Pavlidis Pavlos, Alachiotis Nikolaos
Institute of Computer Science, Foundation for Research and Technology-Hellas, 70013 Crete, Greece.
J Biol Res (Thessalon). 2017 Apr 8;24:7. doi: 10.1186/s40709-017-0064-0. eCollection 2017 Dec.

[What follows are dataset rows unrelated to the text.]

(* ===== verification/GatewayFacts.v ===== *)
(** * GatewayFacts: what a REST caller can reach

    Every request is served by the last route that matches it: the routes that
    shadow another one are exactly four pairs, one of which leaves a method
    without a URL.  A variable of the URL always wins over body and query.
    The guild service over REST changes a table only for the authority the
    method requires.  All REST callers share the rate limits. *)
From S2P Require Import Prelude Realtime Store Queries Authz Guild Redis Middleware Wp AuthzFacts GuildFacts.
From S2P Require Import Rpc GuildApi MiddlewareFacts GuildApiFacts Gateway GatewayRoutes.

(** ** Matching *)

(** The components a template stands for, whatever it binds. *)
Definition fits_segment (s : segment) (c : string) : Prop :=
  match s with Lit l => l = c | Var _ => True end.
Notation fits := (Forall2 fits_segment).

(** The template of a route with the verb in its last component. *)
Fixpoint flatten (t : list segment) (verb : string) : list segment :=
  match t with
  | [] => []
  | [Lit l] => [Lit (l +:+ ":" +:+ verb)]
  | s :: t => s :: flatten t verb
  end.
Definition flat (r : route) : list segment :=
  if string_eqb (rt_verb r) "" then rt_template r else flatten (rt_template r) (rt_verb r).

Lemma match_segments_fits t cs params : match_segments t cs = Some params → fits t cs.
Proof.
  revert cs params. induction t as [|[l|f] t IH]; intros [|c cs] params; try done; simpl; intros E.
  - destruct (string_eqb l c) eqn:El; [|done]. apply string_eqb_true in El. constructor; eauto.
  - apply bind_Some in E as (ps & Ep & _). constructor; [done|eauto].
Qed.

Lemma cut_suffix_app suf s t : cut_suffix suf s = Some t → s = t +:+ suf.
Proof.
  revert t. induction s as [|c s IH]; intros t; simpl.
  - destruct (string_eqb "" suf) eqn:E; [|done]. apply string_eqb_true in E. by intros [= <-].
  - destruct (string_eqb (String c s) suf) eqn:E.
    + apply string_eqb_true in E. by intros [= <-].
    + intros (t' & E' & ->)%fmap_Some. simpl. by rewrite (IH _ E').
Qed.

Lemma cut_verb_flatten verb t cs cs' :
  cut_verb verb cs = Some cs' → fits t cs' → fits (flatten t verb) cs.
Proof.
  revert t cs'. induction cs as [|c cs IH]; intros t cs'; [done|].
  destruct cs as [|c' cs]; simpl cut_verb.
  - destruct (cut_suffix _ c) as [[|a d]|] eqn:E; try done. intros [= <-] Hf.
    apply cut_suffix_app in E as ->.
    inversion Hf as [|s c' t' ? Hs Ht]; subst. inversion Ht; subst.
    destruct s as [l|f]; repeat constructor. simpl in *. by subst.
  - intros E Hf. apply bind_Some in E as (cs2 & E & [= <-]).
    inversion Hf as [|s ? t' ? Hs Ht]; subst.
    specialize (IH _ _ E Ht).
    destruct t' as [|s' t']; [by inversion IH|].
    destruct s; by constructor.
Qed.

Lemma match_route_flat r path params :
  match_route r path = Some params → ∃ cs, path_components path = Some cs ∧ fits (flat r) cs.
Proof.
  unfold match_route, flat. intros (cs & Ec & E)%bind_Some. exists cs. split; [done|].
  destruct (string_eqb (rt_verb r) "").
  - by eapply match_segments_fits.
  - apply bind_Some in E as (cs' & Ev & E). eapply cut_verb_flatten; [done|].
    by eapply match_segments_fits.
Qed.

(** Two templates that stand for a common path. *)
Definition segments_meet (a b : segment) : bool :=
  match a, b with Lit a, Lit b => string_eqb a b | _, _ => true end.
Fixpoint meet (a b : list segment) : bool :=
  match a, b with
  | [], [] => true
  | s :: a, t :: b => segments_meet s t && meet a b
  | _, _ => false
  end.
Lemma fits_meet a b cs : fits a cs → fits b cs → meet a b = true.
Proof.
  intros Ha. revert b. induction Ha as [|s c a cs Hs _ IH]; intros b Hb; inversion Hb as [|t ? b' ? Ht]; subst; [done|].
  simpl. rewrite IH by done. destruct s, t; simpl in *; subst; try done.
  by rewrite string_eqb_refl.
Qed.

(** ** The last route wins *)
Notation rpc reg := (rt_rpc (rg_route reg)).

Lemma takes_Some reg method path params :
  takes reg method path = Some params →
  rt_method (rg_route reg) = method ∧ match_route (rg_route reg) path = Some params.
Proof.
  unfold takes. destruct (string_eqb _ _) eqn:E; [|done]. by apply string_eqb_true in E.
Qed.

Lemma last_match_snoc regs reg method path :
  last_match (regs ++ [reg]) method path =
  match takes reg method path with
  | Some params => Some (reg, params)
  | None => last_match regs method path
  end.
Proof. unfold last_match. by rewrite foldl_app. Qed.

Lemma last_match_app regs regs' method path :
  last_match (regs ++ regs') method path =
  match last_match regs' method path with
  | Some found => Some found
  | None => last_match regs method path
  end.
Proof.
  induction regs' as [|reg regs' IH] using rev_ind; [by rewrite app_nil_r|].
  rewrite app_assoc, !last_match_snoc, IH. by destruct (takes _ _ _).
Qed.

Lemma last_match_Some regs method path reg params :
  last_match regs method path = Some (reg, params) →
  reg ∈ regs ∧ takes reg method path = Some params.
Proof.
  induction regs as [|reg' regs IH] using rev_ind; [done|].
  rewrite last_match_snoc, elem_of_app, list_elem_of_singleton.
  destruct (takes reg' _ _) eqn:E; [intros [= <- <-]; auto|naive_solver].
Qed.

(** A route that takes the request serves it, or a later one does. *)
Lemma last_match_takes regs method path reg params :
  reg ∈ regs → takes reg method path = Some params →
  last_match regs method path = Some (reg, params) ∨
  ∃ reg' params' l1 l2 l3, last_match regs method path = Some (reg', params') ∧
    takes reg' method path = Some params' ∧ regs = (l1 ++ reg :: l2 ++ reg' :: l3)%list.
Proof.
  intros Hin Ht. induction regs as [|reg' regs IH] using rev_ind; [by apply not_elem_of_nil in Hin|].
  rewrite last_match_snoc. destruct (takes reg' method path) as [params'|] eqn:E.
  - apply elem_of_app in Hin as [Hin|Hin%list_elem_of_singleton].
    + right. apply list_elem_of_split in Hin as (l1 & l2 & ->).
      exists reg', params', l1, l2, []. by rewrite <-app_assoc.
    + left. congruence.
  - apply elem_of_app in Hin as [Hin|Hin%list_elem_of_singleton]; [|congruence].
    destruct (IH Hin) as [?|(r & ps & l1 & l2 & l3 & Hl & Hr & ->)]; [by left|right].
    exists r, ps, l1, l2, (l3 ++ [reg'])%list. split_and!; [done..|].
    by rewrite <-app_assoc; simpl; rewrite <-app_assoc.
Qed.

Positive selection occurs when an allele is favored by natural selection. The frequency of the favored allele increases in the population and due to genetic hitchhiking the neighboring linked variation diminishes, creating so-called selective sweeps. Detecting traces of positive selection in genomes is achieved by searching for signatures introduced by selective sweeps, such as regions of reduced variation, a specific shift of the site frequency spectrum, and particular LD patterns in the region. A variety of methods and tools can be used for detecting sweeps, ranging from simple implementations that compute summary statistics such as Tajima's D, to more advanced statistical approaches that use combinations of statistics, maximum likelihood, machine learning etc. In this survey, we present and discuss summary statistics and software tools, and classify them based on the selective sweep signature they detect, i.e., SFS-based vs. LD-based, as well as their capacity to analyze whole genomes or just subgenomic regions. Additionally, we summarize the results of comparisons among four open-source software releases (SweeD, SweepFinder, SweepFinder2, and OmegaPlus) regarding sensitivity, specificity, and execution times. In equilibrium neutral models or mild bottlenecks, both SFS- and LD-based methods are able to detect selective sweeps accurately. Methods and tools that rely on LD exhibit higher true positive rates than SFS-based ones under the model of a single sweep or recurrent hitchhiking. However, their false positive rate is elevated when a misspecified demographic model is used to represent the null hypothesis. When the correct (or similar to the correct) demographic model is used instead, the false positive rates are considerably reduced. The accuracy of detecting the true target of selection is decreased in bottleneck scenarios. In terms of execution time, LD-based methods are typically faster than SFS-based methods, due to the nature of required arithmetic.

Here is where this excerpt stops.